We operated three rigs in the program during the first quarter and still plan to add a fourth rig here late in the second quarter.
We have also been participating in a number of non-operated wells.
As you can see from the plot, our program is producing a nice ramp in production rate.
We are also improving our drilling and completion efficiencies in the Williston.
Recently, we did a three well sequential frac in our Gooseneck development area, completing three wells with 60 frac stages in six days, including some slight delays for micro seismic.
I think that is just an indication of how much more efficient our work will become as we move into our in-fill program in all areas in the Williston over the next year.
On slide 15, we show our other development areas.
We are running three rigs in the Granite Wash, focusing on Marmaton and Missourian oily targets.
In the Permian Basin, we have a rig operating in our oily Mississippian lime play in Borden County, and finally in the Southern Rockies, we have a rig running focused on various other oily reservoir targets, including the Niobrara and Frontier.
Moving to slide 16, we show a graph of our projected growth for 2012.
Using the mid point of our guidance, we project to grow production by approximately 32% in 2012.
Much of that growth, of course, will occur in the second half.
With that, I will turn the call back over to Tony on slide 17.
Tony Best - President, CEO
Thanks, Jay.
As you just heard, we're off to a great start to the year and we are executing with confidence on our 2012 business plan.
We are focused on oily and NGL-rich projects, which will continue to drive us towards higher liquids production going forward.

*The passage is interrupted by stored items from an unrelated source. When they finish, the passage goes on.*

Lemma sum_all_zero (l : list Q) :
  Forall (fun x => x == 0) l -> Np.sum l == 0.
Proof.
  induction 1 as [|x l Hx _ IH]; simpl; [reflexivity|].
  rewrite Hx, IH. ring.
Qed.

Lemma mean_all_zero (l : list Q) :
  Forall (fun x => x == 0) l -> Np.mean l == 0.
Proof.
  intros Hl. unfold Np.mean. rewrite (sum_all_zero l Hl).
  unfold Qdiv. ring.
Qed.

Lemma length_arange (n : nat) : length (Np.arange n) = n.
Proof. unfold Np.arange. rewrite length_map, length_seq. reflexivity. Qed.

(** The least-squares slope of a constant series is zero. *)
Lemma linear_trend_constant (c : Q) (n : nat) :
  _calculate_linear_trend (Np.arange n) (replicate n c) == 0.
Proof.
  unfold _calculate_linear_trend. rewrite length_arange.
  destruct (n <? 2)%nat; [reflexivity|].
  rewrite sum_replicate.
  rewrite <- (length_arange n) at 3.
  rewrite sum_mul_replicate.
  unfold Qdiv. ring.
Qed.

(** ** The four detectors on a constant series *)

Lemma where_from_none (cond : Q -> bool) (l : list Q) (i : nat) :
  Forall (fun x => cond x = false) l -> Np.where_from i cond l = [].
Proof.
  intros Hl. revert i. induction Hl as [|x l Hx _ IH]; intros i; simpl.
  - reflexivity.
  - rewrite Hx. apply IH.
Qed.

Lemma any_none (cond : Q -> bool) (l : list Q) :
  Forall (fun x => cond x = false) l -> Np.any cond l = false.
Proof.
  induction 1 as [|x l Hx _ IH]; simpl; [reflexivity|].
  rewrite Hx. exact IH.
Qed.

(** With all deviations at zero the upper sum never leaves zero ... *)
Lemma cusum_loop_pos_zero (ds : list Q) :
  Forall (fun d => d == 0) ds ->
  cusum_loop (fun prev d => Py.max 0 (prev + d - cusum_k)) 0 ds
  = replicate (length ds) 0.
Proof.
  induction 1 as [|d ds Hd _ IH]; simpl; [reflexivity|].
  assert (Hmax : Py.max 0 (0 + d - cusum_k) = 0).
  { unfold Py.max.
    replace (Py.ltb 0 (0 + d - cusum_k)) with false; [reflexivity|].
    symmetry. apply ltb_false. unfold cusum_k. lra. }
  rewrite Hmax, IH. reflexivity.
Qed.

(** ... and neither does the lower one. *)
Lemma cusum_loop_neg_zero (ds : list Q) :
  Forall (fun d => d == 0) ds ->
  cusum_loop (fun prev d => Py.min 0 (prev + d + cusum_k)) 0 ds
  = replicate (length ds) 0.
Proof.
  induction 1 as [|d ds Hd _ IH]; simpl; [reflexivity|].
  assert (Hmin : Py.min 0 (0 + d + cusum_k) = 0).
  { unfold Py.min.
    replace (Py.ltb (0 + d + cusum_k) 0) with false; [reflexivity|].
    symmetry. apply ltb_false. unfold cusum_k. lra. }
  rewrite Hmin, IH. reflexivity.
Qed.

Lemma cusum_array_zero (step : Q -> Q -> Q) (ds : list Q) :
  (forall l, Forall (fun d => d == 0) l ->
             cusum_loop step 0 l = replicate (length l) 0) ->
  Forall (fun d => d == 0) ds ->
  cusum_array step ds = replicate (length ds) 0.
Proof.
  intros Hloop Hds. destruct Hds as [|d ds _ Hds]; simpl; [reflexivity|].
  rewrite (Hloop ds Hds). reflexivity.
Qed.

Lemma Forall_replicate_intro {A} (P : A -> Prop) (n : nat) (x : A) :
  P x -> Forall P (replicate n x).
Proof. intros Hx. induction n; simpl; constructor; assumption. Qed.

Lemma take_replicate_min {A} (k n : nat) (x : A) :
  take (Nat.min k (length (replicate n x))) (replicate n x)
  = replicate (Nat.min k n) x.
Proof.
  rewrite length_replicate, take_replicate.
  f_equal. lia.
Qed.

Section ConstantSeries.

Context `{NpSqrt}.
Variable c : Q.
Variable n : nat.

Lemma cusum_constant :
  (0 < n)%nat -> alarm_triggered (_calculate_cusum (replicate n c)) = false.
Proof.
  intros Hn. unfold _calculate_cusum.
  rewrite take_replicate_min.
  set (target := Np.mean (replicate (Nat.min 10 n) c)).
  set (floor := Py.max _ 0.000001).
  assert (Htarget : target == c) by (apply mean_replicate; lia).
  assert (Hfloor : 0 < floor).
  { pose proof (max_ge_r (Np.std (replicate (Nat.min 10 n) c)) 0.000001).
    fold floor in H0. lra. }
  set (deviations := map _ (replicate n c)).
  assert (Hdev : Forall (fun d => d == 0) deviations).
  { subst deviations. rewrite Forall_map.
    apply Forall_replicate_intro. rewrite Htarget.
    unfold Qdiv. ring. }
  simpl.
  rewrite (cusum_array_zero _ deviations cusum_loop_pos_zero Hdev).
  rewrite (cusum_array_zero _ deviations cusum_loop_neg_zero Hdev).
  rewrite !any_none; [reflexivity | |];
    apply Forall_replicate_intro; apply ltb_false; unfold cusum_h; lra.
Qed.

Lemma diff_replicate :
  Np.diff (replicate n c) = replicate (n - 1) (c - c).
Proof.
  induction n as [|k IH]; simpl; [reflexivity|].
  destruct k as [|k]; simpl in *; [reflexivity|].
  rewrite IH. rewrite Nat.sub_0_r. reflexivity.
Qed.

Lemma moving_range_constant :
  mr_out_of_control
    (_calculate_moving_range_stats (Np.abs (Np.diff (replicate n c))))
  = false.
Proof.
  rewrite diff_replicate. unfold Np.abs. rewrite fmap_replicate.
  unfold _calculate_moving_range_stats; cbn [mr_out_of_control].
  set (mr := replicate (n - 1) (Qabs (c - c))).
  assert (Hzero : Qabs (c - c) == 0).
  { assert (Hcc : c - c == 0) by ring. rewrite Hcc. reflexivity. }
  assert (Hmean : Np.mean mr == 0).
  { apply mean_all_zero. apply Forall_replicate_intro. exact Hzero. }
  unfold Np.where_. rewrite where_from_none; [reflexivity|].
  apply Forall_replicate_intro.
  apply orb_false_iff. split; apply ltb_false.
  - rewrite Hmean, Hzero. unfold mr_d4. lra.
  - apply max_lub; rewrite ?Hmean, Hzero; unfold mr_d3; lra.
Qed.

(** The run below the centre line grows at every point that is not above
    it, whatever the point's distance to the line. *)
Lemma rule2_loop_never_above (mean_val : Q) (k above below : nat) :
  mean_val == c -> (below < 9)%nat -> (9 <= below + k)%nat ->
  rule2_loop mean_val (replicate k c) above below = true.
Proof.
  intros Hmean. revert above below.
  induction k as [|k IH]; intros above below Hlt Hge; [lia|].
  cbn [replicate rule2_loop].
  replace (Py.ltb mean_val c) with false
    by (symmetry; apply ltb_false; lra).
  change (9 <=? 0)%nat with false. cbn [orb].
  destruct (9 <=? S below)%nat eqn:E; [reflexivity|].
  apply Nat.leb_gt in E. apply IH; lia.
Qed.

Lemma spc_constant :
  (9 <= n)%nat ->
  rule2_violation (_statistical_process_control (replicate n c)) = true
  /\ spc_out_of_control (_statistical_process_control (replicate n c)) = true.
Proof.
  intros Hn. unfold _statistical_process_control.
  cbn [rule2_violation spc_out_of_control].
  rewrite rule2_loop_never_above; [| apply mean_replicate; lia | lia | lia].
  split; [reflexivity | apply orb_true_r].
Qed.

(** Under the specification's reading of Rule 2 the run never starts. *)
Lemma rule2_spec_constant (mean_val : Q) (k : nat) :
  mean_val == c -> rule2_spec mean_val (replicate k c) 0 0 = false.
Proof.
  intros Hmean. induction k as [|k IH]; [reflexivity|].
  cbn [replicate rule2_spec].
  replace (Py.ltb mean_val c) with false
    by (symmetry; apply ltb_false; lra).
  replace (Py.ltb c mean_val) with false
    by (symmetry; apply ltb_false; lra).
  change (9 <=? 0)%nat with false. cbn [orb]. exact IH.
Qed.

End ConstantSeries.

(** ** The reference table *)

Lemma electrode_standards_keys (k : string) :
  is_Some (electrode_standards !! k) <-> k ∈ electrodes.
Proof.
  unfold electrode_standards, electrodes. split.
  - intros [s Hk].
    repeat (apply lookup_insert_Some in Hk as [[<- _]|[_ Hk]];
            [set_solver|]).
    rewrite lookup_empty in Hk. discriminate.
  - intros Hk. repeat (apply elem_of_cons in Hk as [->|Hk]; [eexists; reflexivity|]).
    apply elem_of_nil in Hk. contradiction.
Qed.

Lemma electrode_standards_aging (k : string) (s : ElectrodeStandard) :
  electrode_standards !! k = Some s -> 0 < aging_rate s.
Proof.
  unfold electrode_standards. intros Hk.
  repeat (apply lookup_insert_Some in Hk as [[_ <-]|[_ Hk]];
          [reflexivity|]).
  rewrite lookup_empty in Hk. discriminate.
Qed.

Lemma select_drift_threshold_pos (st : string) (et : option string) (thr : Q) :
  select_drift_threshold st et = Ok thr -> 0 < thr.
Proof.
  unfold select_drift_threshold, Py.getitem.
  destruct (String.eqb st "electrode" && Py.truthy et).
  - destruct (electrode_standards !! default EmptyString et) as [s|] eqn:Hk;
      simpl; [|discriminate].
    intros [= <-]. apply electrode_standards_aging in Hk.
    apply Qlt_shift_div_l; lra.
  - destruct (String.eqb st "pH"); intros [= <-]; reflexivity.
Qed.

(** The threshold selection raises exactly on an electrode missing from
    the table. *)
Lemma select_drift_threshold_raises (st : string) (et : option string) (e : exn) :
  select_drift_threshold st et = Raise e <->
  st = "electrode" /\ Py.truthy et = true
  /\ electrode_standards !! default EmptyString et = None
  /\ e = KeyError (default EmptyString et).
Proof.
  unfold select_drift_threshold, Py.getitem.
  destruct (String.eqb st "electrode") eqn:Hst; simpl.
  - apply String.eqb_eq in Hst.
    destruct (Py.truthy et); simpl.
    + destruct (electrode_standards !! default EmptyString et); simpl.
      * split; [discriminate | intros (_ & _ & [=] & _)].
      * split; [intros [= <-]; auto | intros (_ & _ & _ & ->); reflexivity].
    + destruct (String.eqb st "pH");
        (split; [discriminate | intros (_ & [=] & _)]).
  - apply String.eqb_neq in Hst.
    destruct (String.eqb st "pH");
      (split; [discriminate | intros (? & _); contradiction]).
Qed.

(** ** Drift detection: the vote *)

(** C5. For a series of at least ten readings and a configuration whose
    threshold lookup succeeds, the detector returns a full analysis whose
    confidence is the number of true indicators over four, and which reports
    drift exactly when that confidence is at least 0.4. *)
Theorem drift_confidence_is_indicator_fraction `{NpSqrt}
    (series : list Q) (sensor_type : string) (electrode_type : option string)
    (threshold : Q) :
  (10 <= length series)%nat ->
  select_drift_threshold sensor_type electrode_type = Ok threshold ->
  exists r,
    detect_sensor_drift series sensor_type electrode_type = Ok (DriftAnalysis r)
    /\ drift_confidence r == Py.of_nat (true_indicators r) / 4
    /\ (drift_detected r = true <-> 0.4 <= drift_confidence r).
Proof.
  intros Hlen Hthr. unfold detect_sensor_drift.
  replace (length series <? 10)%nat with false
    by (symmetry; apply Nat.ltb_ge; exact Hlen).
  rewrite Hthr. cbn [Py.bind].
  eexists. split; [reflexivity|].
  cbn [drift_confidence drift_detected individual_indicators true_indicators].
  split; [reflexivity | apply leb_true].
Qed.

(** The instance of C5 at ten readings of a platinum electrode. *)
Lemma drift_confidence_is_indicator_fraction_witness :
  exists r,
    @detect_sensor_drift sqrt_down_instance
      [2; 2.5; 2; 2.5; 2; 2.5; 2; 2.5; 2; 3] "electrode" (Some "Pt")
    = Ok (DriftAnalysis r)
    /\ drift_confidence r == Py.of_nat (true_indicators r) / 4
    /\ (drift_detected r = true <-> 0.4 <= drift_confidence r).
Proof.
  apply (@drift_confidence_is_indicator_fraction sqrt_down_instance
           [2; 2.5; 2; 2.5; 2; 2.5; 2; 2.5; 2; 3] "electrode" (Some "Pt")
           (0.003 / 30)).
  - simpl. lia.
  - reflexivity.
Defined.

Our financial position and liquidity remains strong and we are poised to deliver another year of significant profitable growth to our shareholders.
With that, we will turn the call over for your questions.
Operator
(Operator Instructions).
Your first question comes from the line of Subash Chandra with Jefferies.
Subash Chandra - Analyst
Hi, good morning.
First, commentary, if you could, on the trend in NGL prices here very recently, if you have any thoughts propane, ethane, etc.?
And then I had some asset specific questions, if I could.
Jay Ottoson - EVP, COO
Well, this is Jay.
Obviously, ethane/propane prices are down.
I think there is a lot of good writing out there on the reasons for that.
We have done our own work and I would say we think it is going to be weak for awhile.
We don't have as much exposure to the Conway Hub as a lot of other people do.
So typically, our liquids are all at Bellevue and we are trading versus Bellevue.
I've heard some commentary from some operators about how they think prices are going to improve over the next few months, particularly in Conway, and that probably won't be as big an impact on us.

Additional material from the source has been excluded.